Now, President Kim has only a few months left in a presidency that in many ways reinvented South Korea. However, he may be forgetting his reformist lines just as he's about to leave the stage. In several instances, the government has decided to bend the rules that Kim put in place to sever the incestuous ties between South Korea's industrial giants and its financial institutions. Nowhere is this more obvious than in the case of Korea Life Insurance Co., which was nationalized four years ago and is the country's third-biggest insurer. The government is expected to sell 51% to a consortium led by Hanwha Group, the 10th-largest chaebol, for about $600 million.
But Hanwha is hardly the most worthy steward for such a large insurer. The group hasn't reported a profit in five years, and its debt equals 232% of its equity, disqualifying it from starting an insurance company but not from buying one. Earlier this year, regulators caught Hanwha manipulating the books of three of its units, and ordered a stiff punishment. To top it off, Hanwha's track record of running financial affiliates is dismal. Two of them went bankrupt in the wake of the Asian crisis. And its money-lending company is drowning in red ink. "There are too many shortfalls for Hanwha to qualify to be a major shareholder of an important insurance company," reckons Chung Jae Wook, a research fellow at the Korea Institute of Finance. Indeed, an advisory committee of private-sector experts evaluated the sale and recommended against it.
Nevertheless, the Hanwha consortium is close to clinching the deal, partly because Hanwha is offering a good price, and the government is facing huge pressure to recover at least part of the $2.9 billion of taxpayers' money it spent to rescue the insurer. Korea Life finally earned a profit--of $724 million--in the year ended Mar. 31, after piling up $3.2 billion in losses the three previous years. Policymakers say the Hanwha consortium, which includes Orix Corp. of Japan and Macquarie of Australia, is the only serious bidder. And Hanwha has vowed to get its debt-to-equity ratio below 200% by 2005 and not to borrow money from Korea Life for three years.
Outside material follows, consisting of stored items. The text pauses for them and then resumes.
(** [with open(path, 'w', encoding='utf-8') as f: body(f)].  When the open
    is refused nothing is created; otherwise the file is created or
    truncated to length zero before the body runs, and closed however the
    body ends. *)
Definition with_open_w {A} (w : world) (path : string)
    (body : string -> M A) : M A :=
  nd ← stat path;
  match refusal w nd path with
  | Some e => log (OpenFailed path);; raise e
  | None =>
      log (OpenWrite path);;
      set_fs (insert path (File (Utf8 "")));;
      set_handles (cons path);;
      finally (body path) (close path)
  end.

(** [f.write(text)] on a file object opened for writing text, together
    with the flush that closing it performs: the text is added after what
    the file object has written so far, or, when the write fails, the part
    that reached the file is and the exception is raised. *)
Definition write (w : world) (h : string) (text : string) : M unit :=
  log (WriteText h text);;
  nd ← stat h;
  match nd with
  | Some (File (Utf8 old)) =>
      match write_fault w h text with
      | None => set_fs (insert h (File (Utf8 (old +:+ text))))
      | Some (e, reached) =>
          set_fs (insert h (File (Utf8 (old +:+ reached))));;
          raise e
      end
  | _ => raise (Error "ValueError" "I/O operation on closed file.")
  end.

(** [client.audio.transcriptions.create(model="whisper-1", file=f,
    response_format="text")]: one request, answered by the service. *)
Definition transcriptions_create (w : world) (client : string) (h : string)
  : M string :=
  log (Upload h);;
  nd ← stat h;
  match nd with
  | Some (File c) =>
      match whisper w client h c with
      | Transcript text => ret text
      | Failure message => raise (Error "APIError" message)
      end
  | _ => raise (Error "ValueError" "read of closed file")
  end.

(** ** The script *)

Definition nl : string := String "010"%char "".

Definition rule : string := PyStr.replicate_char 50 "="%char.

Definition MiB : N := 1024 * 1024.

Definition transcribe_mp4 (w : world) (file_path : string) : M (option string) :=
  key ← getenv w OPENAI_API_KEY;
  client ← OpenAI key;
  found ← path_exists file_path;
  if negb found then
    print ("Error: File '" +:+ file_path +:+ "' not found.");;
    ret None
  else
    nbytes ← getsize file_path;
    let file_size := Float.truediv nbytes MiB in
    if Float.gt_int file_size 25 then
      print ("Error: File size (" +:+ Float.format_1f file_size
             +:+ "MB) exceeds OpenAI's 25MB limit.");;
      print "Consider splitting the file or using a smaller file.";;
      ret None
    else
      print ("Transcribing: " +:+ file_path);;
      print ("File size: " +:+ Float.format_1f file_size +:+ "MB");;
      print "Processing... (this may take a moment)";;
      try_except
        (transcript ← with_open_rb file_path
                        (fun audio_file => transcriptions_create w client audio_file);
         ret (Some transcript))
        (fun e =>
           print ("Error during transcription: " +:+ str_of w e);;
           ret None).

Definition output_name (file_path : string) : string :=
  Pathlib.stem file_path +:+ "_transcript.txt".

Definition main (w : world) : M unit :=
  if negb (Nat.eqb (length (argv w)) 2) then
    print "Usage: python transcribe_mp4.py <path_to_mp4_file>";;
    print "Example: python transcribe_mp4.py ./my_video.mp4";;
    sys_exit 1%Z
  else
    let file_path := nth 1 (argv w) "" in
    key ← getenv w OPENAI_API_KEY;
    if negb (truthy_opt key) then
      print "Error: OPENAI_API_KEY environment variable is not set.";;
      print "Make sure your .env file is loaded or export the key manually.";;
      sys_exit 1%Z
    else
      transcript ← transcribe_mp4 w file_path;
      match transcript with
      | Some text =>
          if PyStr.truthy text then
            print (nl +:+ rule);;
            print "TRANSCRIPTION:";;
            print rule;;
            print text;;
            print rule;;
            let output_file := output_name file_path in
            with_open_w w output_file (fun f => write w f text);;
            print (nl +:+ "Transcription saved to: " +:+ output_file)
          else
            print "Transcription failed.";;
            sys_exit 1%Z
      | None =>
          print "Transcription failed.";;
          sys_exit 1%Z
      end.

(** The status the interpreter exits with: 0 when [main] returns, the
    argument of [sys.exit], and 1 after an uncaught exception. *)
Definition exit_status {A} (o : outcome A) : Z :=
  match o with
  | Return _ => 0
  | SysExit c => c
  | Raise _ => 1
  end.

Definition run (w : world) : outcome unit * state := main w (boot w).

(** ** What each path through the script prints and touches *)

Definition usage_text : list string :=
  [ "Usage: python transcribe_mp4.py <path_to_mp4_file>";
    "Example: python transcribe_mp4.py ./my_video.mp4" ].

Definition credential_text : list string :=
  [ "Error: OPENAI_API_KEY environment variable is not set.";
    "Make sure your .env file is loaded or export the key manually." ].

Definition not_found_text (path : string) : list string :=
  [ "Error: File '" +:+ path +:+ "' not found." ].

Definition size_mb (nbytes : N) : string :=
  Float.format_1f (Float.truediv nbytes MiB).

Definition too_large_text (nbytes : N) : list string :=
  [ "Error: File size (" +:+ size_mb nbytes +:+ "MB) exceeds OpenAI's 25MB limit.";
    "Consider splitting the file or using a smaller file." ].

Definition progress_text (path : string) (nbytes : N) : list string :=
  [ "Transcribing: " +:+ path;
    "File size: " +:+ size_mb nbytes +:+ "MB";
    "Processing... (this may take a moment)" ].

Definition remote_error_text (message : string) : list string :=
  [ "Error during transcription: " +:+ message ].

Definition transcript_text (text : string) : list string :=
  [ nl +:+ rule; "TRANSCRIPTION:"; rule; text; rule ].

Definition saved_text (path : string) : list string :=
  [ nl +:+ "Transcription saved to: " +:+ output_name path ].

Definition failed_text : list string := [ "Transcription failed." ].

Definition checks_trace (path : string) : list event :=
  [ Getenv OPENAI_API_KEY; ClientInit; Exists path; Getsize path ].

Definition upload_trace (path : string) : list event :=
  [ OpenRead path; Upload path; Close path ].

Definition save_trace (path : string) (text : string) : list event :=
  [ OpenWrite (output_name path); WriteText (output_name path) text;
    Close (output_name path) ].

Definition main_trace (path : string) : list event :=
  Getenv OPENAI_API_KEY :: checks_trace path.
The regulators should pause before approving this sale, though. Just look at the dynamics of South Korea's life insurance market, the world's sixth-largest. A Samsung Group unit, Samsung Life Insurance Co., controls 40% of the market. If Korea Life, with an 18% market share, ends up in the arms of Hanwha, well over half of the market will be controlled by two big chaebol. Analysts worry that they could be used as in-house banks for their parents, just as in the bad old days. The government rescued Korea Life, in fact, after it had to write off massive loans to its failed parent chaebol, Shindongah.
The proposed sale of Korea Life is not the only sign of backsliding by the Kim regime. In April, the government began letting nonbank financial arms of the chaebol vote their shares held in affiliate companies. "This lets chaebol families use clients' money to further their own interests, often directly against the clients' interests," says Kim Sang Jo, a Hansung University economist who heads a shareholder activist group.
It's laudable that President Kim wants to recover the money taxpayers spent to stabilize the financial system. But he's forgetting another goal: establishing the independence of South Korea's financial sector once and for all. That would be the greater achievement. Bureau Chief Moon covers Korean finance from Seoul.